Prudent planner ideas based on the Winter of 2014



Given the truly delightful winter we have been suffering through this year, I thought it might be a good idea to list off some suggestions for us planners to consider for addressing potential future winter mayhem.

You can never be too prepared for emergencies. Additional ideas and suggestions are always welcome!

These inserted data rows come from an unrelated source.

(** C8 at the example: [addBlock(2)] on the empty pool. *)
Lemma addBlock_prepends_fully_free_blocks_witness :
  exists p' h' news,
    addBlock (PP := example_params) 2
      {| first_ := []; total_block_ := 0 |} empty_heap = Ok () p' h' /\
    first_ p' = news ++ [] /\ Z.of_nat (length news) = 2 /\
    Forall (fun b => used b = 0 /\ first b = 0 /\
                     free_units b = Some [0; 1; 2; 3]) news.
Proof.
  destruct (@addBlock_prepends_fully_free_blocks example_params top_heap
              example_BlockCap_pos example_BlockCap_fits 2
              {| first_ := []; total_block_ := 0 |} empty_heap
              {| first_ := [fresh_block 4144; fresh_block 4096];
                 total_block_ := 2 |}
              ([(4144, 48); (4096, 48)] : @Heap top_heap) eq_refl)
    as (news & Hfirst & _ & Hlen & Hall).
  eexists _, _, news. split; [reflexivity|]. split; [exact Hfirst|].
  split; [exact Hlen|].
  eapply list.Forall_impl; [exact Hall|].
  intros b (Hu & Hf & Hfree & _). auto.
Defined.



(** * Further properties of the pool *)

Section Objects.
Context {PP : PoolParams} {AL : Allocator} {Laws : AllocatorLaws AL}.
Hypothesis BlockCap_pos : 0 < BlockCap.
Hypothesis BlockCap_fits : BlockCap < 2 ^ 63.
Hypothesis ObjectSize_pos : 0 < ObjectSize.

Lemma owns_addr ptr b b' : addr b' = addr b -> owns ptr b' = owns ptr b.
Proof. unfold owns, units_end, units_addr. intros ->. reflexivity. Qed.

(** Two slots of a well-formed pool with the same object address are the
    same slot. *)
Lemma slot_unique p h k k' b b' i i' :
  pool_ok p h -> first_ p !! k = Some b -> first_ p !! k' = Some b' ->
  0 <= i < BlockCap -> 0 <= i' < BlockCap ->
  mem_addr b i = mem_addr b' i' -> k = k' /\ i = i'.
Proof.
  intros Hok Hk Hk' Hi Hi' Heq.
  pose proof (mem_addr_owned ObjectSize_pos b i Hi) as Ho.
  pose proof (mem_addr_owned ObjectSize_pos b' i' Hi') as Ho'.
  assert (Hkk : k = k').
  { destruct (decide (k = k')) as [|Hne]; [assumption|].
    rewrite Heq in Ho.
    pose proof (owner_unique p h _ k' k b' b Hok Hk' Hk Ho' Hne) as Hno.
    congruence. }
  subst k'. split; [reflexivity|].
  assert (b' = b) as -> by congruence.
  pose proof (unit_size_pos ObjectSize_pos). unfold mem_addr in Heq. nia.
Qed.

Lemma object_at_live p ptr v : object_at p ptr v -> live_handle p ptr.
Proof.
  intros (k & i & b & u & Hk & Hi & Hu & Hv & ->).
  exists k, i, b. repeat split; try assumption; try lia. exists u, v. auto.
Qed.

(** [get]: the objects that were there stay where they are, and the
    address returned is none of theirs. *)
Lemma get_keeps_objects v p h ptr p' h' q w :
  pool_ok p h -> get v p h = Ok ptr p' h' -> object_at p q w ->
  object_at p' q w /\ q <> ptr /\ object_at p' ptr v.
Proof.
  intros Hok Hget (kq & iq & bq & uq & Hkq & Hiq & Huq & Hw & ->).
  pose proof (get_pool_ok BlockCap_pos BlockCap_fits ObjectSize_pos
                v p h ptr p' h' Hok Hget) as [Hok' _].
  destruct (find_space (first_ p)) as [k|] eqn:Hfind.
  - destruct (get_room BlockCap_pos BlockCap_fits v p h k (proj1 Hok) Hfind)
      as (b & b' & Hk & _ & _ & Hget' & Haddr & _ & _ & Hfree & Hr & Hslot & Hother).
    rewrite Hget' in Hget. injection Hget as <- <- <-.
    assert (Hklt : (k < length (first_ p))%nat) by (eapply lookup_lt_Some, Hk).
    assert (Hk' : <[k := b']> (first_ p) !! k = Some b')
      by (apply list_lookup_insert_eq, Hklt).
    assert (Hdiff : ~ (kq = k /\ iq = first b)).
    { intros [-> ->]. apply Hfree. assert (bq = b) as -> by congruence.
      exists uq, w. auto. }
    assert (Hq' : exists bq' uq', <[k := b']> (first_ p) !! kq = Some bq' /\
              units bq' !! Z.to_nat iq = Some uq' /\ mem uq' = Some w /\
              mem_addr bq iq = mem_addr bq' iq).
    { destruct (decide (kq = k)) as [->|Hne].
      - assert (bq = b) as -> by congruence.
        exists b', uq. split; [exact Hk'|]. split.
        + rewrite Hother; [exact Huq|]. intros Heq. apply Hdiff. split; [reflexivity|lia].
        + split; [exact Hw|]. symmetry. apply mem_addr_addr, Haddr.
      - exists bq, uq. rewrite list_lookup_insert_ne by congruence. auto. }
    destruct Hq' as (bq' & uq' & Hkq' & Huq' & Hw' & Hsame).
    split; [|split].
    + exists kq, iq, bq', uq'. simpl. auto.
    + intros Heq. apply Hdiff.
      rewrite Hsame, <- (mem_addr_addr b b' (first b) Haddr) in Heq.
      apply (slot_unique _ _ kq k bq' b' iq (first b) Hok' Hkq' Hk' Hiq Hr Heq).
    + exists k, (first b), b'. eexists. simpl.
      split; [exact Hk'|]. split; [exact Hr|]. split; [exact Hslot|].
      split; [reflexivity|]. symmetry. apply mem_addr_addr, Haddr.
  - destruct (heap_new sizeof_MemoryBlock h) as [[a h1]|] eqn:Hnew.
    + destruct (get_grow BlockCap_pos BlockCap_fits v p h a h1 Hfind Hnew)
        as (b' & Hget' & Haddr & _ & _ & _ & Hslot & _).
      rewrite Hget' in Hget. injection Hget as <- <- <-.
      assert (Hsame : mem_addr (fresh_block a) 0 = mem_addr b' 0)
        by (symmetry; apply mem_addr_addr; rewrite Haddr; reflexivity).
      split; [|split].
      * exists (S kq), iq, bq, uq. simpl. auto.
      * intros Heq. rewrite Hsame in Heq.
        destruct (slot_unique _ _ (S kq) 0%nat bq b' iq 0 Hok'
                    Hkq eq_refl Hiq ltac:(lia) Heq) as [Hk0 _].
        discriminate.
      * exists 0%nat, 0, b'. eexists. simpl. split; [reflexivity|].
        split; [lia|]. split; [exact Hslot|]. split; [reflexivity|exact Hsame].
    + rewrite (get_grow_fail BlockCap_pos v p h Hfind Hnew) in Hget. discriminate.
Qed.

(** [release] of a live handle: its object is gone, every other object
    stays where it is. *)
Lemma release_keeps_other_objects p h ptr p' h' :
  pool_ok p h -> live_handle p ptr -> release ptr p h = Ok () p' h' ->
  ~ live_handle p' ptr /\
  forall q w, q <> ptr -> object_at p q w -> object_at p' q w.
Proof.
  intros Hok (k & i & Hlive) Hrel.
  destruct (release_live BlockCap_pos BlockCap_fits ObjectSize_pos
              p h ptr k i Hok Hlive)
    as (b & b' & Hk & Hrel' & Haddr & _ & _ & Hunits & _ & Hok').
  rewrite Hrel' in Hrel. injection Hrel as <- <-.
  destruct Hlive as (b0 & Hk0 & Hi & Hocc & ->).
  assert (b0 = b) as -> by congruence.
  assert (Hklt : (k < length (first_ p))%nat) by (eapply lookup_lt_Some, Hk).
  assert (Hilt : (Z.to_nat i < length (units b))%nat).
  { destruct Hocc as (u & _ & Hu & _). eapply lookup_lt_Some, Hu. }
  assert (Hk' : <[k := b']> (first_ p) !! k = Some b')
    by (apply list_lookup_insert_eq, Hklt).
  split.
  - intros (k2 & i2 & b2 & Hk2 & Hi2 & (u2 & v2 & Hu2 & Hv2) & Heq).
    simpl in Hk2.
    rewrite <- (mem_addr_addr b b' i Haddr) in Heq.
    destruct (slot_unique _ _ k k2 b' b2 i i2 Hok' Hk' Hk2 Hi Hi2 Heq)
      as [<- <-].
    assert (b2 = b') as -> by congruence.
    rewrite Hunits, list_lookup_insert_eq in Hu2 by exact Hilt.
    injection Hu2 as <-. discriminate.
  - intros q w Hne (kq & iq & bq & uq & Hkq & Hiq & Huq & Hw & ->).
    destruct (decide (kq = k)) as [->|Hkne].
    + assert (bq = b) as -> by congruence.
      exists k, iq, b', uq. simpl. split; [exact Hk'|]. split; [exact Hiq|].
      split; [|split; [exact Hw|symmetry; apply mem_addr_addr, Haddr]].
      rewrite Hunits, list_lookup_insert_ne; [exact Huq|].
      intros Heq. apply Hne. replace iq with i by lia. reflexivity.
    + exists kq, iq, bq, uq. simpl.
      rewrite list_lookup_insert_ne by congruence. auto.
Qed.

(** *** [used] counts the live objects *)

Lemma filter_insert_length {A} (P : A -> Prop) `{!forall x, Decision (P x)}
    (l : list A) (i : nat) (x y : A) :
  l !! i = Some y ->
  (length (filter P (<[i := x]> l)) + (if decide (P y) then 1 else 0) =
   length (filter P l) + (if decide (P x) then 1 else 0))%nat.
Proof.
  revert i. induction l as [|a l IH]; intros i Hi; [discriminate|].
  destruct i as [|i]; simpl in *.
  - injection Hi as ->. rewrite !filter_cons.
    destruct (decide (P x)), (decide (P y)); simpl; lia.
  - specialize (IH i Hi). rewrite !filter_cons.
    destruct (decide (P a)); simpl; lia.
Qed.

Lemma filter_none {A} (P : A -> Prop) `{!forall x, Decision (P x)} (l : list A) :
  (forall x, x ∈ l -> ~ P x) -> filter P l = [].
Proof.
  induction l as [|a l IH]; intros Hno; [reflexivity|].
  rewrite filter_cons. destruct (decide (P a)) as [Ha|_].
  - destruct (Hno a ltac:(left) Ha).
  - apply IH. intros x Hx. apply Hno. right. exact Hx.
Qed.

Lemma insert_of_lookups {A} (l l' : list A) (i : nat) (x : A) :
  length l' = length l -> l' !! i = Some x ->
  (forall j, j <> i -> l' !! j = l !! j) -> l' = <[i := x]> l.
Proof.
  intros Hlen Hi Hother. apply list_eq. intros j.
  destruct (decide (j = i)) as [->|Hne].
  - rewrite Hi. symmetry. apply list_lookup_insert_eq.
    rewrite <- Hlen. eapply lookup_lt_Some, Hi.
  - rewrite list_lookup_insert_ne by congruence. apply Hother, Hne.
Qed.

Lemma live_count_insert b b' i x y :
  units b !! i = Some y -> units b' = <[i := x]> (units b) ->
  live_count b' + (if decide (is_Some (mem y)) then 1 else 0) =
  live_count b + (if decide (is_Some (mem x)) then 1 else 0).
Proof.
  intros Hy Hunits. unfold live_count. rewrite Hunits.
  pose proof (filter_insert_length (fun u => is_Some (mem u)) (units b) i x y Hy).
  destruct (decide (is_Some (mem x))), (decide (is_Some (mem y))); lia.
Qed.

Lemma fully_free_live_count b : fully_free b -> live_count b = 0.
Proof.
  intros (_ & _ & Hunits). unfold live_count. rewrite filter_none; [reflexivity|].
  intros u Hu. rewrite Hunits in Hu.
  apply list_elem_of_fmap in Hu as (i & -> & _). simpl.
  intros [? ?]. discriminate.
Qed.

Lemma occupied_live_count b i : occupied b i -> 0 < live_count b.
Proof.
  intros (u & v & Hu & Hv). unfold live_count.
  assert (Hin : u ∈ filter (fun u => is_Some (mem u)) (units b)).
  { apply list_elem_of_filter. split; [rewrite Hv; eexists; reflexivity|].
    eapply list_elem_of_lookup_2, Hu. }
  destruct (filter _ _); [inversion Hin|simpl; lia].
Qed.

(** Handing out a free slot of a block raises its count of live objects by
    one. *)
Lemma live_count_take b b' i v nx :
  length (units b') = length (units b) -> 0 <= i ->
  ~ occupied b i ->
  units b' !! Z.to_nat i = Some {| next := nx; mem := Some v |} ->
  (forall j, j <> Z.to_nat i -> units b' !! j = units b !! j) ->
  live_count b' = live_count b + 1.
Proof.
  intros Hlen Hi Hfree Hslot Hother.
  assert (Hlt : (Z.to_nat i < length (units b))%nat)
    by (rewrite <- Hlen; eapply lookup_lt_Some, Hslot).
  destruct (lookup_lt_is_Some_2 _ _ Hlt) as [y Hy].
  pose proof (insert_of_lookups _ _ _ _ Hlen Hslot Hother) as Hunits.
  pose proof (live_count_insert b b' _ _ y Hy Hunits) as Hcount.
  simpl in Hcount.
  destruct (decide (is_Some (mem y))) as [[v' Hv']|_].
  - destruct Hfree. exists y, v'. auto.
  - destruct (decide (is_Some (Some v))) as [_|Hn]; [lia|].
    destruct Hn. eexists. reflexivity.
Qed.
(** * Time-Bank chat relay: room identifiers, presence, typing, history
      and call artifacts

    A shallow embedding of the Socket.IO relay of the backend
    ([socket.on] handlers of the server file) and of the [createRoomId]
    helper of the front-end hook, followed by the properties the design
    document states about them. Further parts cover the conversation
    list and the listings API of the same server file, the message list
    of the chat window, and the escrow contract.

    Conventions of the embedding:
    - JavaScript strings are [string]s of 8-bit characters, read as
      ASCII: [toLowerCase] and [toUpperCase] act on the letters A-Z and
      a-z only (the identifiers are hexadecimal wallet addresses), and a
      statement about letter case is made for ASCII strings;
    - a field of an inbound payload is an [option]: [None] is a missing
      ([undefined]) field, so that the JavaScript test [!x] is
      [falsy x] below; a payload that is missing altogether is [None]
      where a listener reads its fields;
    - instants ([Date], ISO-8601 strings) are integers, the milliseconds
      since the epoch; call durations are integers below [2^53], on which
      the arithmetic of JavaScript numbers is exact, printed in decimal
      as JavaScript prints them;
    - the transport (Socket.IO) is modelled by its tables of connected
      sockets and joined rooms; it empties [socket.rooms] before it calls
      the [disconnect] listeners;
    - [Map] and [Set] objects are [gmap] and [gset];
    - every handler is a function from the server state to a new state
      and the list of effects it performed, in program order. *)

From Stdlib Require Import ZArith Ascii String DecimalString.
From stdpp Require Import base option strings gmap list sorting.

  • Have pre-designated and pre-stocked emergency warming shelters that can be activated on very short notice.
  • Require bus stops to be cleared so passengers don’t have to walk across slippery mounds of compacted snow and potentially fall into the roadway.
  • Increase the number of transit shelters to enhance the rider’s experience in winter.
  • Require all power lines to be placed in underground conduits.
  • Install or encourage the planting of vegetative buffers along open stretches of road to reduce blowing and drifting of snow across roadways.
  • Require bike lanes to be plowed so they are clear too – don’t use them for storage of snow.
  • Install homing beacons or markers on all fire plugs so they are easier to locate when they are buried under snow.
  • Establish a mid-winter edition of Smart Commute Week for snow-shoeing, snowboarding, skating, fat tire cycling, and/or x-country skiing to/from work – this will help increase exercise and reduce cabin fever.
  • Actively pursue regulations which promote more passive solar elements into building design.
  • Require and insist on building redundancy in the electrical grid.
  • Establish snow disposal areas to help improve visibility around monstrous piles of snow  – this has been a real problem along residential streets and in parking lots.
  • Revise pertinent regulations so that back-up generators can be easily incorporated into new and existing structures.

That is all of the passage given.